- [EXTRACTED INFORMATION]:
☆ ☆ ☆ ☆ ☆

Definition count_allocs (name : string) (ops : list CounterOp) : Z :=
  Z.of_nat (length (filter (fun op => op = op_alloc name) ops)).

Definition count_deallocs (name : string) (ops : list CounterOp) : Z :=
  Z.of_nat (length (filter (fun op => op = op_dealloc name) ops)).

(** ** A concrete delivery *)

(** Host 2 has an upstream router for its ip 102, which holds nothing
    yet; the world is the one in which host 1 sends to host 2. *)
Definition example_sim : Sim :=
  {| sim_world := delivering_world; sim_activeHost := None;
     sim_lastEventTime := 0;
     sim_routers := {[ (2, 102) := [] ]};
     sim_log := [] |}.

Definition example_delivery_event : Event :=
  {| event_task := task_deliverPacket (packet_with_status PDS_INET_SENT (example_packet 10));
     event_getTime := 500005; event_srcHost := 1; event_dstHost := 2 |}.

(** A live worker with empty counters, object counting enabled. *)
Definition example_counters : Counters :=
  {| _use_object_counters := true;
     _worker_objectAllocCounter := Some ∅;
     _worker_objectDeallocCounter := Some ∅;
     _worker_syscallCounter := Some ∅;
     manager_object_alloc_counter_global := ∅;
     manager_object_dealloc_counter_global := ∅;
     manager_syscall_counts_global := ∅ |}.

Definition example_counter_ops : list CounterOp :=
  [op_alloc "Packet"; op_alloc "Event"; op_alloc "Packet"; op_dealloc "Packet"]%string.

(** * Proofs *)

(** ** Binary64 rounding *)

Section DoubleFacts.

Lemma digits2_pos_bounds (p : positive) :
  2 ^ (Zpos (digits2_pos p) - 1) <= Zpos p < 2 ^ Zpos (digits2_pos p).
Proof.
  induction p as [p IH|p IH|]; cbn [digits2_pos].
  - rewrite Pos2Z.inj_succ.
    replace (Z.succ (Zpos (digits2_pos p)) - 1) with (Z.succ (Zpos (digits2_pos p) - 1)) by lia.
    rewrite !Z.pow_succ_r by lia. lia.
  - rewrite Pos2Z.inj_succ.
    replace (Z.succ (Zpos (digits2_pos p)) - 1) with (Z.succ (Zpos (digits2_pos p) - 1)) by lia.
    rewrite !Z.pow_succ_r by lia. lia.
  - simpl. lia.
Qed.

Lemma Zdigits2_bounds (m : Z) :
  0 < m -> 2 ^ (Zdigits2 m - 1) <= m < 2 ^ Zdigits2 m.
Proof. destruct m as [|p|p]; try lia. intros _. apply digits2_pos_bounds. Qed.

Lemma Zdigits2_pos (m : Z) : 0 < m -> 1 <= Zdigits2 m.
Proof. destruct m as [|p|p]; simpl; lia. Qed.

Lemma Zdigits2_le (m k : Z) : 0 < m -> 0 <= k -> m < 2 ^ k -> Zdigits2 m <= k.
Proof.
  intros Hm Hk Hlt.
  pose proof (Zdigits2_bounds m Hm) as [Hlo _].
  pose proof (Zdigits2_pos m Hm).
  destruct (Z_lt_le_dec k (Zdigits2 m)) as [Hgt|]; [|lia].
  assert (2 ^ k <= 2 ^ (Zdigits2 m - 1)) by (apply Z.pow_le_mono_r; lia).
  lia.
Qed.

Lemma Zdigits2_ge (m k : Z) : 0 <= k -> 2 ^ k <= m -> k + 1 <= Zdigits2 m.
Proof.
  intros Hk Hle.
  assert (Hm : 0 < m) by (pose proof (Z.pow_pos_nonneg 2 k); lia).
  pose proof (Zdigits2_bounds m Hm) as [_ Hhi].
  pose proof (Zdigits2_pos m Hm).
  destruct (Z_lt_le_dec (Zdigits2 m) (k + 1)) as [Hlt|]; [|lia].
  assert (2 ^ Zdigits2 m <= 2 ^ k) by (apply Z.pow_le_mono_r; lia).
  lia.
Qed.

Lemma shr_1_m (mrs : shr_record) :
  0 <= shr_m mrs -> shr_m (shr_1 mrs) = shr_m mrs / 2.
Proof.
  destruct mrs as [m r s]. simpl. intros Hm.
  rewrite <- Z.div2_div.
  destruct m as [|[p|p|]|p]; try reflexivity; lia.
Qed.
Lemma widget_inputs_are_valid_witness :
  exists sigma_c mur_c tan_delta er,
    valid_input 6e9 0.005 0.1 10.0 sigma_c mur_c tan_delta er.
Proof.
  destruct (widget_inputs_are_valid "Hierro" "Nieve" 6e9 0.0 0.005 0.1 10.0)
    as (sigma_c & mur_c & tan_delta & er & out & _ & _ & Hv & _).
  - cbn [keys map fst MATERIALES_CONDUCTORES In]. tauto.
  - cbn [keys map fst MATERIALES_DIELECTRICOS In]. tauto.
  - unfold widget_ranges. pose proof PI_RGT_0. repeat split; lra.
  - exists sigma_c, mur_c, tan_delta, er. exact Hv.
Defined.
(** * Open3D tensor point cloud: [cpp/open3d/t/geometry/PointCloud.cpp]

    A shallow embedding of the tensor-based [PointCloud]: its constructors,
    the four in-place spatial transforms and the voxel-grid down-sampling.

    - Tensors are handles (shape, device, blob) into a heap of blobs, because
      the code relies on the shallow copy semantics of [core::Tensor]
      ([Tensor transform = translation] shares the storage of its argument).
    - The element type is a parameter ([Scalar]).  It is instantiated with
      IEEE binary64 ([double], through [SpecFloat]), on which the element-wise
      steps of the down-sampling are evaluated as the machine does them, and
      with the exact rationals [Qc], for the algebra of the transforms.
    - Exceptions leave the state as it was when they were thrown: a
      computation returns its result together with the state reached.  The
      result is [Undefined] where C++ gives the operation no meaning (the
      conversion to Int64 of a value that is not finite or out of range).
    - The tensor engine, the hash table and the accessors of [PointCloud.h]
      are not part of the file: they are modelled from their contract. *)

From Stdlib Require Import ZArith QArith Qcanon SpecFloat Lia.
From stdpp Require Import base list strings gmap.

(** ** Element types *)

(** The operations the tensor engine applies element by element.
    [f_to_int64] is the C++ conversion [static_cast<int64_t>(x)] performed by
    [Tensor::To(Dtype::Int64)]: it is [None] where C++ leaves the conversion
    undefined. *)
Class Scalar (F : Type) := {
  f_zero : F;
  f_add : F → F → F;
  f_sub : F → F → F;
  f_mul : F → F → F;
  f_div : F → F → F;
  f_of_int64 : Z → F;
  f_to_int64 : F → option Z
}.

Definition int64_min : Z := - 2 ^ 63.
Definition int64_max : Z := 2 ^ 63 - 1.
Definition in_int64 (z : Z) : bool := (int64_min <=? z)%Z && (z <=? int64_max)%Z.

(** *** IEEE binary64 *)

Definition binary64 : Type := spec_float.

Definition b64_of_Z (z : Z) : binary64 := binary_normalize 53 1024 z 0 false.

(** The integer part of a finite double, fraction discarded (rounding toward
    zero); no integer for infinities and NaN. *)
Definition b64_trunc (x : binary64) : option Z :=
  match x with
  | S754_zero _ => Some 0%Z
  | S754_finite s m e =>
      let mag := if (0 <=? e)%Z then Z.shiftl (Zpos m) e
                 else Z.shiftr (Zpos m) (- e) in
      Some (if s then (- mag)%Z else mag)
  | S754_infinity _ | S754_nan => None
  end.

(** The arithmetic floor of a finite double: the greatest integer below or
    equal to it. *)
Definition b64_floor (x : binary64) : option Z :=
  match x with
  | S754_zero _ => Some 0%Z
  | S754_finite s m e =>
      if (0 <=? e)%Z then
        let mag := Z.shiftl (Zpos m) e in
        Some (if s then (- mag)%Z else mag)
      else
        let mag := Z.shiftr (Zpos m) (- e) in
        let exact := (Z.land (Zpos m) (Z.ones (- e)) =? 0)%Z in
        Some (if s then (if exact then - mag else - mag - 1)%Z else mag)
  | S754_infinity _ | S754_nan => None
  end.

Definition b64_to_int64 (x : binary64) : option Z :=
  match b64_trunc x with
  | Some z => if in_int64 z then Some z else None
  | None => None
  end.

#[global] Instance binary64_Scalar : Scalar binary64 := {|
  f_zero := S754_zero false;
  f_add := SFadd 53 1024;
  f_sub := SFsub 53 1024;
  f_mul := SFmul 53 1024;
  f_div := SFdiv 53 1024;
  f_of_int64 := b64_of_Z;
  f_to_int64 := b64_to_int64
|}.

(** The double nearest to the decimal [n / d], as a C++ literal denotes it. *)
Definition b64_lit (n d : Z) : binary64 := SFdiv 53 1024 (b64_of_Z n) (b64_of_Z d).

(** *** Exact rationals *)

Definition Qc_of_Z (z : Z) : Qc := Q2Qc (inject_Z z).

Definition Qc_trunc (q : Qc) : Z := Z.quot (Qnum (this q)) (Zpos (Qden (this q))).

Definition Qc_to_int64 (q : Qc) : option Z :=
  if in_int64 (Qc_trunc q) then Some (Qc_trunc q) else None.

#[global] Instance Qc_Scalar : Scalar Qc := {|
  f_zero := Qc_of_Z 0;
  f_add := Qcplus;
  f_sub := Qcminus;
  f_mul := Qcmult;
  f_div := Qcdiv;
  f_of_int64 := Qc_of_Z;
  f_to_int64 := Qc_to_int64
|}.

(** ** Errors and computations *)

(** The error taxonomy; [OutOfRange] is [std::out_of_range], thrown by
    [std::unordered_map::at]. *)
Inductive Error :=
  | MissingAttribute
  | ShapeMismatch
  | DeviceMismatch
  | EngineFailure
  | InvalidArgument
  | OutOfRange.

Inductive Res (A : Type) :=
  | Ok (a : A)
  | Throw (e : Error)
  | Undefined.
Arguments Ok {A} a.
Arguments Throw {A} e.
Arguments Undefined {A}.

#[global] Instance Res_ret : MRet Res := λ A a, Ok a.
#[global] Instance Res_bind : MBind Res := λ A B f r,
  match r with
  | Ok a => f a
  | Throw e => Throw e
  | Undefined => Undefined
  end.

(** A computation over a state [S]: the state component of the answer is the
    state at the point where the computation stopped. *)
Definition M (S A : Type) : Type := S → Res A * S.

#[global] Instance M_ret S : MRet (M S) := λ A a s, (Ok a, s).
#[global] Instance M_bind S : MBind (M S) := λ A B f m s,
  match m s with
  | (Ok a, s') => f a s'
  | (Throw e, s') => (Throw e, s')
  | (Undefined, s') => (Undefined, s')
  end.

Definition lift {S A} (r : Res A) : M S A := λ s, (r, s).
Lemma enumerate_NoDup {A} (l : list A) : NoDup (enumerate l).
Proof. apply (NoDup_fmap_1 fst). rewrite enumerate_fst. apply NoDup_seq. Qed.

(** Distinct resolved indices: the matched groups and the unused groups
    together are the groups, each once. *)
Lemma matched_unused_perm (groups : list Group) (rs : list (Z * Match)) :
  NoDup rs.*1 →
  (∀ t m, (t, m) ∈ rs → (0 ≤ t)%Z ∧ groups !! Z.to_nat t = Some m.2) →
  rs.*2.*2 ++ unused_of groups (list_to_set rs.*1) ≡ₚ groups.
Proof.
  intros Hnd Hrs. unfold unused_of.
  set (used := list_to_set rs.*1 : gset Z).
  set (en := enumerate groups).
  set (mp := (λ r : Z * Match, (Z.to_nat r.1, r.2.2)) <$> rs).
  assert (Hmp2 : mp.*2 = rs.*2.*2).
  { unfold mp. rewrite <- !list_fmap_compose. by apply list_fmap_ext. }
  assert (Hmp1 : mp.*1 = Z.to_nat <$> rs.*1).
  { unfold mp. rewrite <- !list_fmap_compose. by apply list_fmap_ext. }
  assert (Hperm : mp ≡ₚ filter (λ it : nat * Group, ¬ (Z.of_nat it.1 ∉ used)) en).
  { apply NoDup_Permutation.
    - apply (NoDup_fmap_1 fst). rewrite Hmp1.
      apply NoDup_fmap_2_strong; [|done].
      intros x y Hx Hy Hxy.
      apply list_elem_of_fmap in Hx as ([t m] & -> & Hx).
      apply list_elem_of_fmap in Hy as ([t' m'] & -> & Hy).
      destruct (Hrs _ _ Hx) as [? _], (Hrs _ _ Hy) as [? _]. simpl in *. lia.
    - apply NoDup_filter, enumerate_NoDup.
    - intros [i g]. rewrite list_elem_of_filter. unfold en.
      rewrite elem_of_enumerate. unfold mp. rewrite list_elem_of_fmap. split.
      + intros ([t m] & Heq & Hin). simplify_eq/=.
        destruct (Hrs _ _ Hin) as [Ht Hg]. split; [|done].
        intros Hnot. apply Hnot. unfold used. apply elem_of_list_to_set.
        apply list_elem_of_fmap. exists (t, m). split; [|done]. simpl. lia.
      + intros [Hused Hg]. apply dec_stable in Hused. unfold used in Hused.
        apply elem_of_list_to_set, list_elem_of_fmap in Hused as ([t m] & Ht & Hin).
        simpl in Ht. subst t. destruct (Hrs _ _ Hin) as [_ Hg'].
        rewrite Nat2Z.id in Hg'. exists (Z.of_nat i, m). split; [|done].
        simpl. rewrite Nat2Z.id. congruence. }
  rewrite <- Hmp2, <- fmap_app, Hperm.
  rewrite (Permutation_app_comm (filter _ _)), filter_app_complement.
  unfold en. by rewrite enumerate_snd.
Qed.

Lemma group_positions n groups g idx :
  partitions n groups → g ∈ groups → idx ∈ slides g →
  FIXED_SLIDES ≤ idx < n.
Proof.
  intros [Hcover _] Hg Hidx.
  assert (H : idx ∈ seq FIXED_SLIDES (n - FIXED_SLIDES)).
  { rewrite <- Hcover. apply list_elem_of_In, in_concat. exists (slides g).
    split; apply list_elem_of_In; [|done]. by apply list_elem_of_fmap_2. }
  apply elem_of_seq in H. lia.
Qed.
(** * Waffles neural-network layers (GLayer.cpp / GLayer.h): a shallow embedding

    The layer classes of [GClasses/GLayer.cpp] are embedded as Rocq records
    and functions.  A C++ [double] is an IEEE-754 binary64 value, i.e. Rocq's
    primitive [float]; a [size_t] is an integer in [Z] reduced modulo [2^64];
    a [GVec] is a list of doubles and a [GMatrix] a list of rows together with
    its column count.  Code that can throw, or whose behaviour is undefined
    (an access outside a buffer), returns a [result]. *)

From Stdlib Require Import ZArith List Floats Lia String Bool Reals Lra DecimalString.
From stdpp Require Import base option list.

Local Open Scope string_scope.
Local Open Scope list_scope.
Local Open Scope Z_scope.

(** ** Exceptions and the error monad *)

(** [Ex msg] is the exception class of [GError.h] (every [throw Ex(...)] of the
    layers); [Undefined] stands for undefined behaviour (reading or writing
    outside a buffer); [OutOfFuel] is the outcome of a loop whose iteration
    bound was exhausted. *)
Inductive exn : Type :=
| Ex (msg : string)
| Undefined
| OutOfFuel.

Inductive result (A : Type) : Type :=
| Ok (a : A)
| Raise (e : exn).
Arguments Ok {A} a.
Arguments Raise {A} e.

Definition bind {A B} (m : result A) (k : A -> result B) : result B :=
  match m with
  | Ok a => k a
  | Raise e => Raise e
  end.

#[global] Instance result_ret : MRet result := fun A a => Ok a.
#[global] Instance result_bind : MBind result := fun A B k m => bind m k.

Definition of_option {A} (o : option A) : result A :=
  match o with
  | Some a => Ok a
  | None => Raise Undefined
  end.

(** ** size_t *)

(** A [size_t] has 64 bits; its arithmetic is modulo [2^64]. *)
Definition size_modulus : Z := 2 ^ 64.
Definition wrap (z : Z) : Z := z mod size_modulus.

(** [FLEXIBLE_SIZE] of GLayer.h. *)
Definition FLEXIBLE_SIZE : Z := 0.

(** ** Loops *)

(** [for(size_t i = from; i < from + count; i++) body], threading the state. *)
Fixpoint for_range {S : Type} (body : nat -> S -> result S)
         (from count : nat) (s : S) : result S :=
  match count with
  | O => Ok s
  | Datatypes.S c => s' ← body from s; for_range body (Datatypes.S from) c s'
  end.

☆ ☆ ☆ ☆ ☆

- [TO DO]:
Quote only the stretch of lines that starts the data above and ends with the line containing "Definition example_delivery_event : Event", both included.

- [THE ANSWER]:
Definition count_allocs (name : string) (ops : list CounterOp) : Z :=
  Z.of_nat (length (filter (fun op => op = op_alloc name) ops)).

Definition count_deallocs (name : string) (ops : list CounterOp) : Z :=
  Z.of_nat (length (filter (fun op => op = op_dealloc name) ops)).

(** ** A concrete delivery *)

(** Host 2 has an upstream router for its ip 102, which holds nothing
    yet; the world is the one in which host 1 sends to host 2. *)
Definition example_sim : Sim :=
  {| sim_world := delivering_world; sim_activeHost := None;
     sim_lastEventTime := 0;
     sim_routers := {[ (2, 102) := [] ]};
     sim_log := [] |}.

Definition example_delivery_event : Event :=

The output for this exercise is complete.